Roberts v. Ward (Nov. 27, 2006) (Appeal from E.D. Ky.)
http://www.ca6.uscourts.gov/opinions.pdf/06a0438p-06.pdf
-  Plaintiffs Genell Roberts, Sandra Dale, and William Leslie were employees of the Kentucky Department of Parks. They were terminated from employment in May 2004 for failing to comply with the Department's dress code. They subsequently filed suit, alleging violations of their First Amendment, equal protection, and procedural and substantive due process rights, as well as state statutes. The district court granted a partial motion to dismiss for failure to state a claim in favor of defendants, and later dismissed the remaining claims pursuant to the defendant's motion for summary judgment. The plaintiffs now appeal these dismissals. For the following reasons, we AFFIRM the district court.
 
Audi AG, et al v. D'Amato (Nov. 27, 2006) (Appeal from E.D. Mich.)

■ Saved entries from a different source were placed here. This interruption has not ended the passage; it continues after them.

(* ===== verification/CfgMultiUser.v ===== *)
(** * Configurations of the user-space sample with three instances (src/sample_multi_instance_user)

    One group of definitions per file ipcf_Ip_Cfg_<soc>.c, named after the C
    objects with the system on chip as prefix.  The callbacks and their argument
    are symbols the application provides. *)

From S2P Require Import Prelude Types SampleLib.

Section Cfg.
Context (ctrl_chan_rx_cb data_chan_rx_cb rx_cb_arg : Z).

(** ** src/sample_multi_instance_user/ipcf_Ip_Cfg_s32g2.c *)

Definition s32g2_ipcf_shm_cfg_buf_pools0_1 : list ipc_shm_pool_cfg := [
    PoolCfg 5 32;
    PoolCfg 5 256;
    PoolCfg 5 4096 ].
Definition s32g2_ipcf_shm_cfg_buf_pools0_2 : list ipc_shm_pool_cfg := [
    PoolCfg 5 32;
    PoolCfg 5 256;
    PoolCfg 5 4096 ].
Definition s32g2_ipcf_shm_cfg_channels0 : list ipc_shm_channel_cfg := [
    ChannelUnmanaged (UnmanagedCfg 64 ctrl_chan_rx_cb rx_cb_arg);
    ChannelManaged (ManagedCfg 3 (Some s32g2_ipcf_shm_cfg_buf_pools0_1) data_chan_rx_cb rx_cb_arg);
    ChannelManaged (ManagedCfg 3 (Some s32g2_ipcf_shm_cfg_buf_pools0_2) data_chan_rx_cb rx_cb_arg) ].
Definition s32g2_ipcf_shm_cfg_buf_pools1_1 : list ipc_shm_pool_cfg := [
    PoolCfg 5 32;
    PoolCfg 5 256;
    PoolCfg 5 4096 ].
Definition s32g2_ipcf_shm_cfg_buf_pools1_2 : list ipc_shm_pool_cfg := [
    PoolCfg 5 32;
    PoolCfg 5 256;
    PoolCfg 5 4096 ].
Definition s32g2_ipcf_shm_cfg_channels1 : list ipc_shm_channel_cfg := [
    ChannelUnmanaged (UnmanagedCfg 64 ctrl_chan_rx_cb rx_cb_arg);
    ChannelManaged (ManagedCfg 3 (Some s32g2_ipcf_shm_cfg_buf_pools1_1) data_chan_rx_cb rx_cb_arg);
    ChannelManaged (ManagedCfg 3 (Some s32g2_ipcf_shm_cfg_buf_pools1_2) data_chan_rx_cb rx_cb_arg) ].
Definition s32g2_ipcf_shm_cfg_buf_pools2_1 : list ipc_shm_pool_cfg := [
    PoolCfg 5 32;
    PoolCfg 5 256;
    PoolCfg 5 4096 ].
Definition s32g2_ipcf_shm_cfg_buf_pools2_2 : list ipc_shm_pool_cfg := [
    PoolCfg 5 32;
    PoolCfg 5 256;
    PoolCfg 5 4096 ].
Definition s32g2_ipcf_shm_cfg_channels2 : list ipc_shm_channel_cfg := [
    ChannelUnmanaged (UnmanagedCfg 64 ctrl_chan_rx_cb rx_cb_arg);
    ChannelManaged (ManagedCfg 3 (Some s32g2_ipcf_shm_cfg_buf_pools2_1) data_chan_rx_cb rx_cb_arg);
    ChannelManaged (ManagedCfg 3 (Some s32g2_ipcf_shm_cfg_buf_pools2_2) data_chan_rx_cb rx_cb_arg) ].
Definition s32g2_ipcf_shm_cfg_instances : list ipc_shm_cfg := [
    ShmCfg 0x34100000 0x34200000 0x10000 2 1
      (LocalCore IPC_CORE_DEFAULT IPC_CORE_INDEX_0
         (core_mask [IPC_CORE_INDEX_0; IPC_CORE_INDEX_1; IPC_CORE_INDEX_2; IPC_CORE_INDEX_3]))
      (RemoteCore IPC_CORE_M7 IPC_CORE_INDEX_0) 3 (Some s32g2_ipcf_shm_cfg_channels0);
    ShmCfg 0x34080000 0x340C0000 0x10000 IPC_IRQ_NONE 0
      (LocalCore IPC_CORE_DEFAULT IPC_CORE_INDEX_0
         (core_mask [IPC_CORE_INDEX_0; IPC_CORE_INDEX_1; IPC_CORE_INDEX_2; IPC_CORE_INDEX_3]))
      (RemoteCore IPC_CORE_M7 IPC_CORE_INDEX_1) 3 (Some s32g2_ipcf_shm_cfg_channels1);
    ShmCfg 0x34090000 0x340D0000 0x10000 IPC_IRQ_NONE IPC_IRQ_NONE
      (LocalCore IPC_CORE_DEFAULT IPC_CORE_INDEX_0
         (core_mask [IPC_CORE_INDEX_0; IPC_CORE_INDEX_1; IPC_CORE_INDEX_2; IPC_CORE_INDEX_3]))
      (RemoteCore IPC_CORE_M7 IPC_CORE_INDEX_2) 3 (Some s32g2_ipcf_shm_cfg_channels2) ].
Definition s32g2_ipcf_shm_instances_cfg : ipc_shm_instances_cfg := InstancesCfg 3 s32g2_ipcf_shm_cfg_instances.

(** ** src/sample_multi_instance_user/ipcf_Ip_Cfg_s32g3.c *)

Definition s32g3_ipcf_shm_cfg_buf_pools0_1 : list ipc_shm_pool_cfg := [
    PoolCfg 5 32;
    PoolCfg 5 256;
    PoolCfg 5 4096 ].
Definition s32g3_ipcf_shm_cfg_buf_pools0_2 : list ipc_shm_pool_cfg := [
    PoolCfg 5 32;
    PoolCfg 5 256;
    PoolCfg 5 4096 ].
Definition s32g3_ipcf_shm_cfg_channels0 : list ipc_shm_channel_cfg := [
    ChannelUnmanaged (UnmanagedCfg 64 ctrl_chan_rx_cb rx_cb_arg);
    ChannelManaged (ManagedCfg 3 (Some s32g3_ipcf_shm_cfg_buf_pools0_1) data_chan_rx_cb rx_cb_arg);
    ChannelManaged (ManagedCfg 3 (Some s32g3_ipcf_shm_cfg_buf_pools0_2) data_chan_rx_cb rx_cb_arg) ].
Definition s32g3_ipcf_shm_cfg_buf_pools1_1 : list ipc_shm_pool_cfg := [
    PoolCfg 5 32;
    PoolCfg 5 256;
    PoolCfg 5 4096 ].
Definition s32g3_ipcf_shm_cfg_buf_pools1_2 : list ipc_shm_pool_cfg := [
    PoolCfg 5 32;
    PoolCfg 5 256;
    PoolCfg 5 4096 ].
Definition s32g3_ipcf_shm_cfg_channels1 : list ipc_shm_channel_cfg := [
    ChannelUnmanaged (UnmanagedCfg 64 ctrl_chan_rx_cb rx_cb_arg);
    ChannelManaged (ManagedCfg 3 (Some s32g3_ipcf_shm_cfg_buf_pools1_1) data_chan_rx_cb rx_cb_arg);
    ChannelManaged (ManagedCfg 3 (Some s32g3_ipcf_shm_cfg_buf_pools1_2) data_chan_rx_cb rx_cb_arg) ].
Definition s32g3_ipcf_shm_cfg_buf_pools2_1 : list ipc_shm_pool_cfg := [
    PoolCfg 5 32;
    PoolCfg 5 256;
    PoolCfg 5 4096 ].
Definition s32g3_ipcf_shm_cfg_buf_pools2_2 : list ipc_shm_pool_cfg := [
    PoolCfg 5 32;
    PoolCfg 5 256;
    PoolCfg 5 4096 ].
Definition s32g3_ipcf_shm_cfg_channels2 : list ipc_shm_channel_cfg := [
    ChannelUnmanaged (UnmanagedCfg 64 ctrl_chan_rx_cb rx_cb_arg);
    ChannelManaged (ManagedCfg 3 (Some s32g3_ipcf_shm_cfg_buf_pools2_1) data_chan_rx_cb rx_cb_arg);
    ChannelManaged (ManagedCfg 3 (Some s32g3_ipcf_shm_cfg_buf_pools2_2) data_chan_rx_cb rx_cb_arg) ].
Definition s32g3_ipcf_shm_cfg_instances : list ipc_shm_cfg := [
    ShmCfg 0x34080000 0x340A0000 0x10000 2 1
      (LocalCore IPC_CORE_DEFAULT IPC_CORE_INDEX_0
         (core_mask [IPC_CORE_INDEX_0; IPC_CORE_INDEX_1; IPC_CORE_INDEX_2; IPC_CORE_INDEX_3;
            IPC_CORE_INDEX_4; IPC_CORE_INDEX_5; IPC_CORE_INDEX_6; IPC_CORE_INDEX_7]))
      (RemoteCore IPC_CORE_M7 IPC_CORE_INDEX_0) 3 (Some s32g3_ipcf_shm_cfg_channels0);
    ShmCfg 0x340C0000 0x340E0000 0x10000 IPC_IRQ_NONE 0
      (LocalCore IPC_CORE_DEFAULT IPC_CORE_INDEX_0
         (core_mask [IPC_CORE_INDEX_0; IPC_CORE_INDEX_1; IPC_CORE_INDEX_2; IPC_CORE_INDEX_3;
            IPC_CORE_INDEX_4; IPC_CORE_INDEX_5; IPC_CORE_INDEX_6; IPC_CORE_INDEX_7]))
      (RemoteCore IPC_CORE_M7 IPC_CORE_INDEX_1) 3 (Some s32g3_ipcf_shm_cfg_channels1);
    ShmCfg 0x34110000 0x34120000 0x10000 IPC_IRQ_NONE IPC_IRQ_NONE
      (LocalCore IPC_CORE_DEFAULT IPC_CORE_INDEX_0
         (core_mask [IPC_CORE_INDEX_0; IPC_CORE_INDEX_1; IPC_CORE_INDEX_2; IPC_CORE_INDEX_3;
            IPC_CORE_INDEX_4; IPC_CORE_INDEX_5; IPC_CORE_INDEX_6; IPC_CORE_INDEX_7]))
      (RemoteCore IPC_CORE_M7 IPC_CORE_INDEX_2) 3 (Some s32g3_ipcf_shm_cfg_channels2) ].
Definition s32g3_ipcf_shm_instances_cfg : ipc_shm_instances_cfg := InstancesCfg 3 s32g3_ipcf_shm_cfg_instances.

(** ** src/sample_multi_instance_user/ipcf_Ip_Cfg_s32r45.c *)

Definition s32r45_ipcf_shm_cfg_buf_pools0_1 : list ipc_shm_pool_cfg := [
    PoolCfg 5 32;
    PoolCfg 5 256;
    PoolCfg 5 4096 ].
Definition s32r45_ipcf_shm_cfg_buf_pools0_2 : list ipc_shm_pool_cfg := [
    PoolCfg 5 32;
    PoolCfg 5 256;
    PoolCfg 5 4096 ].
Definition s32r45_ipcf_shm_cfg_channels0 : list ipc_shm_channel_cfg := [
    ChannelUnmanaged (UnmanagedCfg 64 ctrl_chan_rx_cb rx_cb_arg);
    ChannelManaged (ManagedCfg 3 (Some s32r45_ipcf_shm_cfg_buf_pools0_1) data_chan_rx_cb rx_cb_arg);
    ChannelManaged (ManagedCfg 3 (Some s32r45_ipcf_shm_cfg_buf_pools0_2) data_chan_rx_cb rx_cb_arg) ].
Definition s32r45_ipcf_shm_cfg_buf_pools1_1 : list ipc_shm_pool_cfg := [
    PoolCfg 5 32;
    PoolCfg 5 256;
    PoolCfg 5 4096 ].
Definition s32r45_ipcf_shm_cfg_buf_pools1_2 : list ipc_shm_pool_cfg := [
    PoolCfg 5 32;
    PoolCfg 5 256;
    PoolCfg 5 4096 ].
Definition s32r45_ipcf_shm_cfg_channels1 : list ipc_shm_channel_cfg := [
    ChannelUnmanaged (UnmanagedCfg 64 ctrl_chan_rx_cb rx_cb_arg);
    ChannelManaged (ManagedCfg 3 (Some s32r45_ipcf_shm_cfg_buf_pools1_1) data_chan_rx_cb rx_cb_arg);
    ChannelManaged (ManagedCfg 3 (Some s32r45_ipcf_shm_cfg_buf_pools1_2) data_chan_rx_cb rx_cb_arg) ].
Definition s32r45_ipcf_shm_cfg_buf_pools2_1 : list ipc_shm_pool_cfg := [
    PoolCfg 5 32;
    PoolCfg 5 256;
    PoolCfg 5 4096 ].
Definition s32r45_ipcf_shm_cfg_buf_pools2_2 : list ipc_shm_pool_cfg := [
    PoolCfg 5 32;
    PoolCfg 5 256;
    PoolCfg 5 4096 ].
Definition s32r45_ipcf_shm_cfg_channels2 : list ipc_shm_channel_cfg := [
    ChannelUnmanaged (UnmanagedCfg 64 ctrl_chan_rx_cb rx_cb_arg);
    ChannelManaged (ManagedCfg 3 (Some s32r45_ipcf_shm_cfg_buf_pools2_1) data_chan_rx_cb rx_cb_arg);
    ChannelManaged (ManagedCfg 3 (Some s32r45_ipcf_shm_cfg_buf_pools2_2) data_chan_rx_cb rx_cb_arg) ].
Definition s32r45_ipcf_shm_cfg_instances : list ipc_shm_cfg := [
    ShmCfg 0x34100000 0x34200000 0x10000 2 1
      (LocalCore IPC_CORE_DEFAULT IPC_CORE_INDEX_0
         (core_mask [IPC_CORE_INDEX_0; IPC_CORE_INDEX_1; IPC_CORE_INDEX_2; IPC_CORE_INDEX_3]))
      (RemoteCore IPC_CORE_M7 IPC_CORE_INDEX_0) 3 (Some s32r45_ipcf_shm_cfg_channels0);
    ShmCfg 0x34080000 0x340C0000 0x10000 IPC_IRQ_NONE 0
      (LocalCore IPC_CORE_DEFAULT IPC_CORE_INDEX_0
         (core_mask [IPC_CORE_INDEX_0; IPC_CORE_INDEX_1; IPC_CORE_INDEX_2; IPC_CORE_INDEX_3]))
      (RemoteCore IPC_CORE_M7 IPC_CORE_INDEX_1) 3 (Some s32r45_ipcf_shm_cfg_channels1);
    ShmCfg 0x34090000 0x340D0000 0x10000 IPC_IRQ_NONE IPC_IRQ_NONE
      (LocalCore IPC_CORE_DEFAULT IPC_CORE_INDEX_0
         (core_mask [IPC_CORE_INDEX_0; IPC_CORE_INDEX_1; IPC_CORE_INDEX_2; IPC_CORE_INDEX_3]))
      (RemoteCore IPC_CORE_M7 IPC_CORE_INDEX_2) 3 (Some s32r45_ipcf_shm_cfg_channels2) ].
Definition s32r45_ipcf_shm_instances_cfg : ipc_shm_instances_cfg := InstancesCfg 3 s32r45_ipcf_shm_cfg_instances.

(** ** src/sample_multi_instance_user/ipcf_Ip_Cfg_s32r47.c *)

Definition s32r47_ipcf_shm_cfg_buf_pools0_1 : list ipc_shm_pool_cfg := [
    PoolCfg 5 32;
    PoolCfg 5 256;
    PoolCfg 5 4096 ].
Definition s32r47_ipcf_shm_cfg_buf_pools0_2 : list ipc_shm_pool_cfg := [
    PoolCfg 5 32;
    PoolCfg 5 256;
    PoolCfg 5 4096 ].
Definition s32r47_ipcf_shm_cfg_channels0 : list ipc_shm_channel_cfg := [
    ChannelUnmanaged (UnmanagedCfg 64 ctrl_chan_rx_cb rx_cb_arg);
    ChannelManaged (ManagedCfg 3 (Some s32r47_ipcf_shm_cfg_buf_pools0_1) data_chan_rx_cb rx_cb_arg);
    ChannelManaged (ManagedCfg 3 (Some s32r47_ipcf_shm_cfg_buf_pools0_2) data_chan_rx_cb rx_cb_arg) ].
Definition s32r47_ipcf_shm_cfg_buf_pools1_1 : list ipc_shm_pool_cfg := [
    PoolCfg 5 32;
    PoolCfg 5 256;
    PoolCfg 5 4096 ].
Definition s32r47_ipcf_shm_cfg_buf_pools1_2 : list ipc_shm_pool_cfg := [
    PoolCfg 5 32;
    PoolCfg 5 256;
    PoolCfg 5 4096 ].
Definition s32r47_ipcf_shm_cfg_channels1 : list ipc_shm_channel_cfg := [
    ChannelUnmanaged (UnmanagedCfg 64 ctrl_chan_rx_cb rx_cb_arg);
    ChannelManaged (ManagedCfg 3 (Some s32r47_ipcf_shm_cfg_buf_pools1_1) data_chan_rx_cb rx_cb_arg);
    ChannelManaged (ManagedCfg 3 (Some s32r47_ipcf_shm_cfg_buf_pools1_2) data_chan_rx_cb rx_cb_arg) ].
Definition s32r47_ipcf_shm_cfg_buf_pools2_1 : list ipc_shm_pool_cfg := [
    PoolCfg 5 32;
    PoolCfg 5 256;
    PoolCfg 5 4096 ].
Definition s32r47_ipcf_shm_cfg_buf_pools2_2 : list ipc_shm_pool_cfg := [
    PoolCfg 5 32;
    PoolCfg 5 256;
    PoolCfg 5 4096 ].
Definition s32r47_ipcf_shm_cfg_channels2 : list ipc_shm_channel_cfg := [
    ChannelUnmanaged (UnmanagedCfg 64 ctrl_chan_rx_cb rx_cb_arg);
    ChannelManaged (ManagedCfg 3 (Some s32r47_ipcf_shm_cfg_buf_pools2_1) data_chan_rx_cb rx_cb_arg);
    ChannelManaged (ManagedCfg 3 (Some s32r47_ipcf_shm_cfg_buf_pools2_2) data_chan_rx_cb rx_cb_arg) ].
Definition s32r47_ipcf_shm_cfg_instances : list ipc_shm_cfg := [
    ShmCfg 0x34000000 0x34080000 0x10000 0 1
      (LocalCore IPC_CORE_DEFAULT IPC_CORE_INDEX_0
         (core_mask [IPC_CORE_INDEX_0; IPC_CORE_INDEX_1; IPC_CORE_INDEX_2; IPC_CORE_INDEX_3]))
      (RemoteCore IPC_CORE_M7 IPC_CORE_INDEX_0) 3 (Some s32r47_ipcf_shm_cfg_channels0);
    ShmCfg 0x34010000 0x34090000 0x10000 IPC_IRQ_NONE 2
      (LocalCore IPC_CORE_DEFAULT IPC_CORE_INDEX_0
         (core_mask [IPC_CORE_INDEX_0; IPC_CORE_INDEX_1; IPC_CORE_INDEX_2; IPC_CORE_INDEX_3]))
      (RemoteCore IPC_CORE_M7 IPC_CORE_INDEX_1) 3 (Some s32r47_ipcf_shm_cfg_channels1);
    ShmCfg 0x34020000 0x340A0000 0x10000 IPC_IRQ_NONE IPC_IRQ_NONE
      (LocalCore IPC_CORE_DEFAULT IPC_CORE_INDEX_0
         (core_mask [IPC_CORE_INDEX_0; IPC_CORE_INDEX_1; IPC_CORE_INDEX_2; IPC_CORE_INDEX_3]))
      (RemoteCore IPC_CORE_M7 IPC_CORE_INDEX_2) 3 (Some s32r47_ipcf_shm_cfg_channels2) ].
Definition s32r47_ipcf_shm_instances_cfg : ipc_shm_instances_cfg := InstancesCfg 3 s32r47_ipcf_shm_cfg_instances.

End Cfg.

http://www.ca6.uscourts.gov/opinions.pdf/06a0439p-06.pdf
-  Defendant Bob D'Amato, who is unaffiliated with Audi, used the domain name www.audisport.com to sell goods and merchandise displaying Audi's name and trademarks. Audi claims that D'Amato's website infringes and dilutes its world famous trademarks "AUDI," the "AUDI FOUR RING LOGO," and "QUATTRO," as well as the distinctive trade dress of Audi automobiles. Audi also claims that D'Amato violated the AntiCybersquatting Consumer Protection Act. The district court granted summary judgment and injunctive relief to Audi on all claims. The district court also granted Audi attorneys' fees, but refused to award Audi statutory damages under 15 U.S.C. § 1117(a). D'Amato appeals the grant of summary judgment and injunctive relief and award of attorneys' fees to Audi. He also appeals the district court's denial of his Rule 56(f) motion for additional discovery. For the reasons below, we AFFIRM the district court.